Bought a big granite pestle and mortar, visited local asian supermarket to build a decent spice larder and decent knife and never looked back.

What I’ve discovered:

1. Learn how to cook authentic Indian food. (Aloo Gobi, Tadka Dal, Gashi, etc)
2. Jamie Oliver’s vegetarian spaghetti bolognese (youtube)
3. This chilli is a stunner https://www.brandnewvegan.com/recipes/soups/best-damn-vegan-chili-ever
4. This gravy is ridiculously good (use it as a base or accompaniment for lentil/veggie cottage nut roasts, etc): https://www.avantgardevegan.com/recipes/best-ever-vegan-gravy/

Growing up in a virtually anti-veggie household (meat and taters valued above all, other veggies boiled to death and grudgingly eaten) am regularly surprised by this new adventure into food.

Went to a friend’s for dinner once and sat down to a homemade lentil casserole with pan-fried almonds and cherry tomatoes on the side.

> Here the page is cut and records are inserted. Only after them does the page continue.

(* ===== verification/OcText.v ===== *)
(** [tools/codemirror/entry.js] of the OpenClash front end: keyword
    completion, the diagnostics of the YAML linter, and the escaping of code
    blocks in rendered Markdown. *)
From stdpp Require Import base list strings sets.
From Stdlib Require Import ZArith Lia Ascii Bool.
From S2P Require Import Prelude JsNum JsString ClashData.

(** ** Completion

    [context.matchBefore] belongs to the editor: it gives the word before the
    cursor with its start and end, or nothing. *)
Record word_before : Type := mkWord {
  wd_from : Z;
  wd_to : Z;
  wd_text : string;
}.

Inductive choice : Type :=
  | Keyword (k : completion)
  | Snippet (s : snippet).

Definition choice_label (c : choice) : string :=
  match c with Keyword k => cp_label k | Snippet s => sn_label s end.

(** [label.toLowerCase().startsWith(text.toLowerCase())] *)
Definition starts_word (text label : string) : bool :=
  String.prefix (str_lower text) (str_lower label).

Definition mihomoCompletion (word : option word_before) (explicit : bool) : option (Z * list choice) :=
  match word with
  | None => None
  | Some w =>
      if (wd_from w =? wd_to w) && negb explicit then None
      else
        let filtered := List.filter (λ k, starts_word (wd_text w) (cp_label k)) mihomoKeywords in
        let snippets := List.filter (λ s, starts_word (wd_text w) (sn_label s)) mihomoSnippets in
        match map Keyword filtered ++ map Snippet snippets with
        | [] => None
        | options => Some (wd_from w, options)
        end
  end.

(** ** The YAML linter

    [loadAll] is a parameter: it accepts a text or fails with an error, whose
    mark gives a line and a column counted from 0, either of which may be
    missing. *)
Record yaml_error : Type := mkYamlError {
  ye_mark : option (option Z * option Z);
  ye_reason : option string;
  ye_message : string;
}.

Record diagnostic : Type := mkDiagnostic {
  dg_from : Z;
  dg_to : Z;
  dg_message : string;
}.

(** [e.reason || e.message] *)
Definition error_text (e : yaml_error) : string :=
  match ye_reason e with
  | Some r => if str_truthy r then r else ye_message e
  | None => ye_message e
  end.

(** The offsets of line [n], counted from 0, in a document of lines separated
    by single line feeds. *)
Fixpoint line_span (from : Z) (doc : list string) (n : nat) : option (Z * Z) :=
  match doc with
  | [] => None
  | l :: rest =>
      match n with
      | O => Some (from, from + str_len l)
      | S n' => line_span (from + str_len l + 1) rest n'
      end
  end.

(** [doc.line(lineNo)] throws outside the document. *)
Definition doc_line (doc : list string) (lineNo : Z) : res (Z * Z) :=
  if lineNo <? 1 then Throw "RangeError"
  else match line_span 0 doc (Z.to_nat (lineNo - 1)) with
       | Some sp => Ok sp
       | None => Throw "RangeError"
       end.

Definition diagnose (doc : list string) (e : yaml_error) : res (list diagnostic) :=
  match ye_mark e with
  | Some (Some line, column) =>
      let lineNo := line + 1 in
      if lineNo <=? Z.of_nat (length doc) then
        let* sp := doc_line doc lineNo in
        let '(from, to) := sp in
        let pos := Z.min (from + default 0 column) to in
        Ok [mkDiagnostic pos (Z.min (pos + 1) to) (error_text e)]
      else Ok []
  | _ => Ok [mkDiagnostic 0 0 (error_text e)]
  end.

Definition yamlLinter (loadAll : list string → option yaml_error) (doc : list string)
    : res (list diagnostic) :=
  match loadAll doc with
  | None => Ok []
  | Some e => diagnose doc e
  end.

(** ** Escaping *)

Definition escapeHtml (s : string) : string :=
  replace_char "034" "&quot;" (replace_char ">" "&gt;" (replace_char "<" "&lt;" (replace_char "&" "&amp;" s))).

(** ** Facts: completion *)

(** Completion offers exactly the keywords and snippets whose label begins
    with the word before the cursor, letter case aside, keywords first, and
    replaces the word from its start; it offers nothing only when no label
    fits. *)
Theorem mihomoCompletion_spec w explicit :
  wd_from w ≠ wd_to w →
  match mihomoCompletion (Some w) explicit with
  | Some (from, options) =>
      from = wd_from w ∧
      (∀ k, Keyword k ∈ options ↔ k ∈ mihomoKeywords ∧ starts_word (wd_text w) (cp_label k) = true) ∧
      (∀ s, Snippet s ∈ options ↔ s ∈ mihomoSnippets ∧ starts_word (wd_text w) (sn_label s) = true) ∧
      ∃ ks ss, options = map Keyword ks ++ map Snippet ss
  | None =>
      (∀ k, k ∈ mihomoKeywords → starts_word (wd_text w) (cp_label k) = false) ∧
      (∀ s, s ∈ mihomoSnippets → starts_word (wd_text w) (sn_label s) = false)
  end.
Proof.
  intros Hne. unfold mihomoCompletion. rewrite (proj2 (Z.eqb_neq _ _) Hne). cbn [andb].
  generalize mihomoKeywords as kws, mihomoSnippets as sns. intros kws sns.
  set (ks := List.filter _ kws). set (ss := List.filter _ sns).
  assert (∀ k, k ∈ ks ↔ k ∈ kws ∧ starts_word (wd_text w) (cp_label k) = true) as Hk.
  { intros k. unfold ks. rewrite !list_elem_of_In. apply filter_In. }
  assert (∀ s, s ∈ ss ↔ s ∈ sns ∧ starts_word (wd_text w) (sn_label s) = true) as Hs.
  { intros s. unfold ss. rewrite !list_elem_of_In. apply filter_In. }
  clearbody ks ss.
  assert (∀ k, Keyword k ∈ map Keyword ks ++ map Snippet ss ↔ k ∈ ks) as Hk'.
  { intros k. rewrite list_elem_of_In, in_app_iff, !in_map_iff. setoid_rewrite <- list_elem_of_In.
    split; [intros [(? & [= ->] & ?)|(? & ? & _)]; done|eauto]. }
  assert (∀ s, Snippet s ∈ map Keyword ks ++ map Snippet ss ↔ s ∈ ss) as Hs'.
  { intros s. rewrite list_elem_of_In, in_app_iff, !in_map_iff. setoid_rewrite <- list_elem_of_In.
    split; [intros [(? & ? & _)|(? & [= ->] & ?)]; done|eauto]. }
  destruct (map Keyword ks ++ map Snippet ss) as [|c cs] eqn:E.
  - split; [intros k Hin; specialize (Hk k); specialize (Hk' k)
           |intros s Hin; specialize (Hs s); specialize (Hs' s)];
      (destruct (starts_word _ _); [|done]); exfalso; set_solver.
  - split_and!; [done|intros k; by rewrite Hk', Hk|intros s; by rewrite Hs', Hs|by exists ks, ss].
Qed.

Lemma mihomoCompletion_spec_witness :
  match mihomoCompletion (Some (mkWord 4 7 "MIX")) false with
  | Some (from, options) =>
      from = 4 ∧
      (∀ k, Keyword k ∈ options ↔ k ∈ mihomoKeywords ∧ starts_word "MIX" (cp_label k) = true) ∧
      (∀ s, Snippet s ∈ options ↔ s ∈ mihomoSnippets ∧ starts_word "MIX" (sn_label s) = true) ∧
      ∃ ks ss, options = map Keyword ks ++ map Snippet ss
  | None =>
      (∀ k, k ∈ mihomoKeywords → starts_word "MIX" (cp_label k) = false) ∧
      (∀ s, s ∈ mihomoSnippets → starts_word "MIX" (sn_label s) = false)
  end.
Proof. apply (mihomoCompletion_spec (mkWord 4 7 "MIX") false). discriminate. Defined.

(** ** Facts: the linter *)

Fixpoint doc_length (doc : list string) : Z :=
  match doc with
  | [] => 0
  | [l] => str_len l
  | l :: rest => str_len l + 1 + doc_length rest
  end.

Lemma str_len_ge0 s : 0 <= str_len s.
Proof. unfold str_len. lia. Qed.

Lemma doc_length_cons2 l l' doc : doc_length (l :: l' :: doc) = str_len l + 1 + doc_length (l' :: doc).
Proof. done. Qed.

Lemma doc_length_ge0 doc : 0 <= doc_length doc.
Proof.
  induction doc as [|l [|l' doc] IH]; [done|apply str_len_ge0|].
  rewrite doc_length_cons2. pose proof (str_len_ge0 l). lia.
Qed.

Lemma line_span_bounds doc from n a b :
  line_span from doc n = Some (a, b) → from <= a <= b ∧ b <= from + doc_length doc.
Proof.
  revert from n. induction doc as [|l doc IH]; intros from n H; [done|].
  pose proof (str_len_ge0 l). cbn [line_span] in H. destruct doc as [|l' doc].
  - destruct n as [|[|n]]; [|done|done]. injection H as <- <-.
    change (doc_length [l]) with (str_len l). lia.
  - rewrite doc_length_cons2. pose proof (doc_length_ge0 (l' :: doc)). destruct n as [|n].
    + injection H as <- <-. lia.
    + apply IH in H. lia.
Qed.

Lemma line_span_some doc from n : (n < length doc)%nat → is_Some (line_span from doc n).
Proof.
  revert from n. induction doc as [|l doc IH]; intros from n H; cbn in *; [lia|].
  destruct n as [|n]; [by eexists|]. apply IH. lia.
Qed.

(** Wherever the parser puts an error, the linter does not fail, and what
    it marks is one character at most, on the line of the error and inside
    the document; an error the parser reports past the last line is not
    marked at all. *)
Theorem diagnose_in_line doc e line column :
  ye_mark e = Some (Some line, column) → 0 <= line → 0 <= default 0 column →
  ∃ ds, diagnose doc e = Ok ds ∧ (ds = [] ↔ Z.of_nat (length doc) <= line) ∧
    ∀ d, d ∈ ds → ∃ from to,
      line_span 0 doc (Z.to_nat line) = Some (from, to) ∧
      from <= dg_from d <= dg_to d ∧ dg_to d <= dg_from d + 1 ∧ dg_to d <= to <= doc_length doc ∧
      dg_message d = error_text e.
Proof.
  intros Hm Hl Hc. unfold diagnose. rewrite Hm.
  destruct (Z.leb_spec (line + 1) (Z.of_nat (length doc))) as [Hle|Hgt].
  - unfold doc_line. rewrite (proj2 (Z.ltb_ge (line + 1) 1)) by lia.
    replace (line + 1 - 1) with line by lia.
    destruct (line_span_some doc 0 (Z.to_nat line)) as [[from to] Hsp]; [lia|].
    pose proof (line_span_bounds _ _ _ _ _ Hsp) as Hb.
    rewrite Hsp. cbn [rbind]. eexists. split; [done|]. split; [split; [done|lia]|].
    intros d Hd. apply list_elem_of_singleton in Hd as ->. exists from, to.
    cbn [dg_from dg_to dg_message]. split_and!; done || lia.
  - exists []. split; [done|]. split; [split; [lia|done]|]. intros d Hd. by apply elem_of_nil in Hd.
Qed.

Lemma diagnose_in_line_witness :
  ∃ ds, diagnose ["a: b"; "c: [1"] (mkYamlError (Some (Some 1, Some 9)) None "bad") = Ok ds ∧
    (ds = [] ↔ Z.of_nat 2 <= 1) ∧
    ∀ d, d ∈ ds → ∃ from to,
      line_span 0 ["a: b"; "c: [1"] 1 = Some (from, to) ∧
      from <= dg_from d <= dg_to d ∧ dg_to d <= dg_from d + 1 ∧ dg_to d <= to <= 10 ∧
      dg_message d = "bad".
Proof.
  apply (diagnose_in_line ["a: b"; "c: [1"] (mkYamlError (Some (Some 1, Some 9)) None "bad") 1 (Some 9));
    [reflexivity|lia|cbn; lia].
Defined.

(** ** Facts: escaping *)

Definition entities : list (string * ascii) :=
  [("&amp;", "&"%char); ("&lt;", "<"%char); ("&gt;", ">"%char); ("&quot;", "034"%char)].

(** How a browser reads the text back: each entity is its character. *)
Fixpoint unescape (skip : nat) (s : string) : string :=
  match s with
  | EmptyString => EmptyString
  | String c r =>
      match skip with
      | S k => unescape k r
      | O =>
          match List.find (λ e, String.prefix (fst e) s) entities with
          | Some (e, d) => String d (unescape (String.length e - 1) r)
          | None => String c (unescape 0 r)
          end
      end
  end.

Definition markup (c : ascii) : bool := Ascii.eqb c "<" || Ascii.eqb c ">" || Ascii.eqb c "034".

Definition escape_char (c : ascii) : string :=
  if Ascii.eqb c "&" then "&amp;" else if Ascii.eqb c "<" then "&lt;"
  else if Ascii.eqb c ">" then "&gt;" else if Ascii.eqb c "034" then "&quot;" else String c "".

Lemma escapeHtml_app s t : escapeHtml (s +:+ t) = escapeHtml s +:+ escapeHtml t.
Proof. unfold escapeHtml. by rewrite !replace_char_app. Qed.

Lemma escapeHtml_char c : escapeHtml (String c "") = escape_char c.
Proof. destruct c as [[] [] [] [] [] [] [] []]; vm_compute; reflexivity. Qed.

Lemma escapeHtml_cons c s : escapeHtml (String c s) = escape_char c +:+ escapeHtml s.
Proof. rewrite <- escapeHtml_char, <- escapeHtml_app. done. Qed.

Lemma escape_char_clean c : str_forall (λ d, negb (markup d)) (escape_char c) = true.
Proof. destruct c as [[] [] [] [] [] [] [] []]; vm_compute; reflexivity. Qed.

Lemma unescape_char c t : unescape 0 (escape_char c +:+ t) = String c (unescape 0 t).
Proof.
  unfold escape_char.
  destruct (Ascii.eqb_spec c "&") as [->|H]; [by destruct t|].
  destruct (Ascii.eqb_spec c "<") as [->|H1]; [by destruct t|].
  destruct (Ascii.eqb_spec c ">") as [->|H2]; [by destruct t|].
  destruct (Ascii.eqb_spec c "034") as [->|H3]; [by destruct t|].
  rewrite str_app_cons, str_app_nil_l.
  assert (∀ p u, String.prefix (String "&" p) (String c u) = false) as Hp.
  { intros p u. cbn [String.prefix]. destruct (ascii_dec "&" c); [congruence|done]. }
  cbn [unescape entities find fst]. by rewrite !Hp.
Qed.

(** Escaping is safe and loses nothing: the escaped text contains no
    character that opens markup or ends an attribute, and a browser reads it
    back as the original text, entities written in the original included. *)
Theorem escapeHtml_roundtrip s :
  str_forall (λ c, negb (markup c)) (escapeHtml s) = true ∧ unescape 0 (escapeHtml s) = s.
Proof.
  induction s as [|c s [IH1 IH2]]; [done|]. rewrite escapeHtml_cons. split.
  - rewrite str_forall_app, escape_char_clean. done.
  - by rewrite unescape_char, IH2.
Qed.

(** ** Facts: the snippets *)

(** The fields of a template in order; the final cursor position is empty. *)
Definition fields (t : string) : list string :=
  map (λ p, hd "" (str_split "}" p)) (tl (str_split "#{" t)).

Definition first_uses (l : list string) : list string :=
  fold_left (λ acc x, if existsb (String.eqb x) acc then acc else acc ++ [x]) l [].

(** The numbered fields are 1, 2, ... in the order of their first use, and the
    cursor position comes once, last. *)
Definition snippet_ok (s : snippet) : bool :=
  let fs := fields (sn_template s) in
  let ns := first_uses (List.filter str_truthy fs) in
  bool_decide (ns = map (λ i, dec (Z.of_nat i)) (seq 1 (length ns)))
  && String.eqb (List.last fs "x") "" && Nat.eqb (length (List.filter (λ f, negb (str_truthy f)) fs)) 1.

(** Every snippet visits its fields in reading order, and no two snippets or
    keywords share a label. *)
Lemma mihomoSnippets_ok :
  forallb snippet_ok mihomoSnippets = true ∧
  NoDup (map sn_label mihomoSnippets) ∧ NoDup (map cp_label mihomoKeywords).
Proof.
  split_and!; [vm_compute; reflexivity| |]; refine (bool_decide_eq_true_1 _ _); vm_compute; reflexivity.
Qed.
Lemma tenths_spec n u : 0 < u → - u <= 2 * (10 * n - tenths n u * u) < u.
Proof.
  intros Hu. unfold tenths. pose proof (Z.div_mod (20 * n + u) (2 * u) ltac:(lia)).
  pose proof (Z.mod_pos_bound (20 * n + u) (2 * u) ltac:(lia)). nia.
Qed.

(** A size of at least a kilobyte is shown as a number of tenths of the largest
    unit not above it (petabytes from there on): the value is within half a
    tenth of the size, and between 1.0 and 1024.0 below a thousand petabytes. *)
Theorem bytes_text_spec n :
  1024 <= n < 10 ^ 21 →
  ∃ i unit t, 1 <= i <= 5 ∧ size_units !! Z.to_nat i = Some unit ∧
    ocFormatBytes level (Some (Fin n)) = dec (t / 10) +:+ "." +:+ dec (t mod 10) +:+ " " +:+ unit ∧
    - 1024 ^ i <= 2 * (10 * n - t * 1024 ^ i) < 1024 ^ i ∧
    10 <= t ∧ (n < 1024 ^ 6 → t <= 10240).
Proof.
  intros Hn. destruct (level_exact n) as (Hl0 & Hl1 & Hl2); [lia|].
  set (i := if 6 <=? level n then 5 else level n).
  assert (1 <= level n) as Hge.
  { destruct (Z.eq_dec (level n) 0) as [E|]; [|lia]. rewrite E in Hl2. change (1024 ^ (0 + 1)) with 1024 in Hl2. lia. }
  assert (1 <= i <= 5) as Hi by (unfold i; destruct (6 <=? level n) eqn:E; lia).
  assert (0 < 1024 ^ i) as Hu by (apply Z.pow_pos_nonneg; lia).
  assert (1024 ^ i <= n) as Hlow.
  { etrans; [|exact Hl1]. apply Z.pow_le_mono_r; [lia|]. unfold i. destruct (6 <=? level n) eqn:E; lia. }
  destruct (lookup_lt_is_Some_2 size_units (Z.to_nat i)) as [unit Hunit]; [cbn; lia|].
  pose proof (tenths_spec n (1024 ^ i) Hu) as Ht.
  exists i, unit, (tenths n (1024 ^ i)). split_and!; try lia; [done| | |].
  - unfold ocFormatBytes. rewrite (proj2 (Z.eqb_neq n 0)), (proj2 (Z.ltb_ge n 0)) by lia. fold i.
    rewrite (proj2 (Z.ltb_ge i 0)), (proj2 (Z.eqb_neq i 0)) by lia. rewrite Hunit. cbn [default].
    unfold fixed1. rewrite (proj2 (Z.leb_gt _ _)); [by rewrite !str_app_assoc|].
    apply Z.div_lt_upper_bound; nia.
  - nia.
  - intros H6. assert (n < 1024 * 1024 ^ i) as Hup; [|nia].
    rewrite <- Z.pow_succ_r by lia. unfold i in *. destruct (6 <=? level n) eqn:E; [|by rewrite <- Z.add_1_r].
    change (Z.succ 5) with 6. lia.
Qed.
End Sizes.

(** The level from binary logarithms is exact. *)
Definition log2_level (n : Z) : Z := Z.log2 n / 10.

Lemma log2_level_exact n : 0 < n → 0 <= log2_level n ∧ 1024 ^ log2_level n <= n < 1024 ^ (log2_level n + 1).
Proof.
  intros Hn. unfold log2_level. pose proof (Z.log2_spec n Hn) as [H1 H2]. pose proof (Z.log2_nonneg n).
  pose proof (Z.div_mod (Z.log2 n) 10 ltac:(lia)). pose proof (Z.mod_pos_bound (Z.log2 n) 10 ltac:(lia)).
  assert (0 <= Z.log2 n / 10) by (apply Z.div_pos; lia). change 1024 with (2 ^ 10). rewrite <- !Z.pow_mul_r by lia.
  split; [done|]. split.
  - etrans; [|exact H1]. apply Z.pow_le_mono_r; lia.
  - eapply Z.lt_le_trans; [exact H2|]. apply Z.pow_le_mono_r; lia.
Qed.

Lemma bytes_text_spec_witness :
  ∃ i unit t, 1 <= i <= 5 ∧ size_units !! Z.to_nat i = Some unit ∧
    ocFormatBytes log2_level (Some (Fin 1536000)) = dec (t / 10) +:+ "." +:+ dec (t mod 10) +:+ " " +:+ unit ∧
    - 1024 ^ i <= 2 * (10 * 1536000 - t * 1024 ^ i) < 1024 ^ i ∧
    10 <= t ∧ (1536000 < 1024 ^ 6 → t <= 10240).
Proof. apply (bytes_text_spec log2_level log2_level_exact 1536000). lia. Defined.

(** One byte below a megabyte reads 1024.0 KB. *)
Example rounded_up :
  map (λ n, ocFormatBytes log2_level (Some (Fin n))) [512; 1536; 1048575; 1048576; 3 * 1024 ^ 6] =
  ["512 B"; "1.5 KB"; "1024.0 KB"; "1.0 MB"; "3072.0 PB"].
Proof. vm_compute. reflexivity. Qed.

(** ** Folds *)

Lemma depth_fused (foldable : nat → option (Z * Z)) pos ns d :
  fold_left (λ d r, if inside pos r then d + 1 else d) (omap foldable ns) d =
  fold_left (λ d n, match foldable n with Some r => if inside pos r then d + 1 else d | None => d end) ns d.
Proof. revert d. induction ns as [|n ns IH]; intros d; cbn; [done|]. destruct (foldable n); cbn; apply IH. Qed.

(** The depth of one line is its entry among the depths of the lines. *)
Theorem fold_depth_one foldable line_from fl ll n :
  (fl <= n <= ll)%nat →
  _foldDepth foldable line_from fl ll !! (n - fl)%nat = Some (_foldDepth1 foldable line_from n fl ll).
Proof.
  intros Hn. unfold _foldDepth, _foldDepth1. rewrite list_lookup_fmap.
  assert (lines_from_to fl ll !! (n - fl)%nat = Some n) as ->.
  { unfold lines_from_to. rewrite lookup_seq_lt by lia. f_equal. lia. }
  cbn. by rewrite depth_fused.
Qed.

(** ** Preloading *)

(** At most one frame is to come, and it is the remembered one; when none is,
    the tree was last asked for with the view as it is. *)
Definition preload_ok (buffer : nat) (p : preload) : Prop :=
  match pr_rafId p with
  | Some i => pr_frames p = [i] ∧ (i < pr_next p)%nat
  | None => pr_frames p = [] ∧ last (pr_asked p) = Some (asked_for buffer (pr_view p))
  end.

Theorem preload_settles buffer v evs :
  preload_ok buffer (fold_left (preload_step buffer) evs (preload_start buffer v)).
Proof.
  assert (∀ p, preload_ok buffer p → preload_ok buffer (fold_left (preload_step buffer) evs p)) as H; [|by apply H].
  induction evs as [|ev evs IH]; intros p Hp; [done|]. cbn [fold_left]. apply IH. clear IH.
  destruct p as [raf frames next view asked]. unfold preload_ok in *. cbn in Hp. destruct ev as [v'|]; cbn.
  - unfold preload_update. cbn. case_bool_decide; [done|]. cbn. destruct raf as [i|].
    + destruct Hp as [-> Hi]. cbn. rewrite Nat.eqb_refl. cbn. split; [done|lia].
    + destruct Hp as [-> _]. cbn. split; [done|lia].
  - unfold preload_frame. cbn. destruct raf as [i|].
    + destruct Hp as [-> Hi]. cbn. by rewrite last_snoc.
    + by destruct Hp as [-> Hl].
Qed.

Lemma preload_target_bounds buffer ll lines :
  (ll <= lines)%nat → (ll <= preload_target buffer ll lines <= lines)%nat.
Proof. unfold preload_target. lia. Qed.

(** ** Styles of the log *)

(** Every style of a token has a class, and different styles have different
    ones. *)
Lemma log_class_total style : style ∈ logTag → is_Some (log_class style).
Proof.
  intros H. assert (forallb (λ s, bool_decide (is_Some (log_class s))) logTag = true) as Hall by (vm_compute; done).
  rewrite forallb_forall in Hall. by apply list_elem_of_In, Hall, bool_decide_eq_true_1 in H.
Qed.

Lemma log_level_tag cache name : level_style cache name ∈ logTag.
Proof.
  unfold level_style. assert ("category" ∈ logTag) as Hc by (apply list_elem_of_In; cbn; tauto).
  destruct (level_of _ _); [|done]. destruct (str_truthy _ && existsb _ _) eqn:E; [|done].
  apply andb_true_iff in E as [_ (t & Ht & ->%String.eqb_eq)%existsb_exists]. by apply list_elem_of_In.
Qed.

Theorem token_styled {S} (A : StreamApi S) trs (stream : S) st style :
  fst (fst (token trs stream st)) = Some style → is_Some (log_class style).
Proof.
  intros H. apply log_class_total. revert H. unfold token.
  repeat case_match; cbn; intros [= <-]; try apply log_level_tag; apply list_elem_of_In; cbn; tauto.
Qed.

(** ** Preparations *)

(** Whatever is prepared in whatever order, the languages are registered once,
    before the renderer that highlights with them, and the renderer at most
    once. *)
Inductive preparation : Type := EnsureHljs | EnsureMarked.

Definition prepare (p : prepared) (c : preparation) : prepared :=
  match c with EnsureHljs => _ocEnsureHljs p | EnsureMarked => _ocEnsureMarked p end.

Definition prepared_ok (p : prepared) : Prop :=
  pp_done p = (if pp_hljs p then hljs_languages else []) ++ (if pp_marked p then [UseRenderer] else [])
  ∧ (pp_marked p = true → pp_hljs p = true).

Lemma prepare_ok p c : prepared_ok p → prepared_ok (prepare p c).
Proof.
  destruct p as [h m d]. unfold prepared_ok. cbn. intros [-> Hm].
  destruct c, h, m; try (by specialize (Hm eq_refl)); (split; [|done]); cbn; by rewrite ?app_nil_r.
Qed.

Theorem prepared_once cs :
  let p := fold_left prepare cs (mkPrepared false false []) in
  pp_done p ∈ [[]; hljs_languages; hljs_languages ++ [UseRenderer]].
Proof.
  assert (∀ p, prepared_ok p → prepared_ok (fold_left prepare cs p)) as H.
  { induction cs as [|c cs IH]; intros p Hp; [done|]. by apply IH, prepare_ok. }
  cbv zeta. destruct (H (mkPrepared false false [])) as [-> Hm]; [done|].
  destruct (pp_hljs _), (pp_marked _); try (by specialize (Hm eq_refl)); apply list_elem_of_In; cbn; tauto.
Qed.

(** ** The map without [WeakMap] *)

Section LidMapFacts.
Context {K : Type} `{Countable K} {V : Type}.
Implicit Types m : lid_map K V.

Inductive map_op : Type :=
  | MSet (id : string) (k : K) (v : V)
  | MDelete (k : K).

Definition lid_op (m : lid_map K V) (o : map_op) : lid_map K V :=
  match o with MSet id k v => lid_set id k v m | MDelete k => lid_delete k m end.

(** What the operations mean. *)
Definition ref_op (g : gmap K V) (o : map_op) : gmap K V :=
  match o with MSet _ k v => <[k := v]> g | MDelete k => delete k g end.

(** The names made so far. *)
Definition ids (ops : list map_op) : list string :=
  omap (λ o, match o with MSet id _ _ => Some id | MDelete _ => None end) ops.

Record lid_sim (used : list string) m (g : gmap K V) : Prop := mkLidSim {
  ls_get k : lid_get k m = g !! k;
  ls_used k id : lm_lids m !! k = Some id → id ∈ used;
  ls_inj k k' id : lm_lids m !! k = Some id → lm_lids m !! k' = Some id → k = k';
  ls_values id : is_Some (lm_values m !! id) → id ∈ used;
}.

Lemma lid_sim_set used m g id k v :
  id ∉ used → id ≠ "undefined" → lid_sim used m g → lid_sim (id :: used) (lid_set id k v m) (<[k := v]> g).
Proof.
  intros Hid Hu [Hg Hused Hinj Hv]. constructor; cbn.
  - intros k'. unfold lid_get, lid_of in *. cbn. destruct (decide (k' = k)) as [->|Hk].
    + by rewrite lookup_insert_eq, lookup_insert_eq; cbn; rewrite lookup_insert_eq.
    + rewrite !(lookup_insert_ne _ k) by done. rewrite <- Hg.
      destruct (lm_lids m !! k') as [id'|] eqn:E; cbn; rewrite lookup_insert_ne; try done.
      intros ->. by apply Hused in E.
  - intros k' id'. rewrite elem_of_cons. destruct (decide (k' = k)) as [->|Hk].
    + rewrite lookup_insert_eq. intros [= ->]. by left.
    + rewrite lookup_insert_ne by done. intros ?%Hused. by right.
  - intros k1 k2 id'. destruct (decide (k1 = k)) as [->|H1], (decide (k2 = k)) as [->|H2]; try done;
      rewrite ?lookup_insert_eq, ?lookup_insert_ne by done.
    + intros [= ->] ?%Hused. done.
    + intros E [= ->]. by apply Hused in E.
    + apply Hinj.
  - intros id'. rewrite elem_of_cons. destruct (decide (id' = id)) as [->|Hne]; [by left|].
    rewrite lookup_insert_ne by done. intros ?%Hv. by right.
Qed.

I was blown away by the taste of the whole meal, and how it went together. I think they said the recipe came from Nigel Slater so may be worth looking up?

If you feel like a mega-tasty cheat-night (10 min prep) just get some pitta, mixed salad, and fry up some Vivera shawarma with plenty of olive oil shakes of garlic powder. Serve as per a doner kebab with chips and/or superslaw (slaw recipe to follow)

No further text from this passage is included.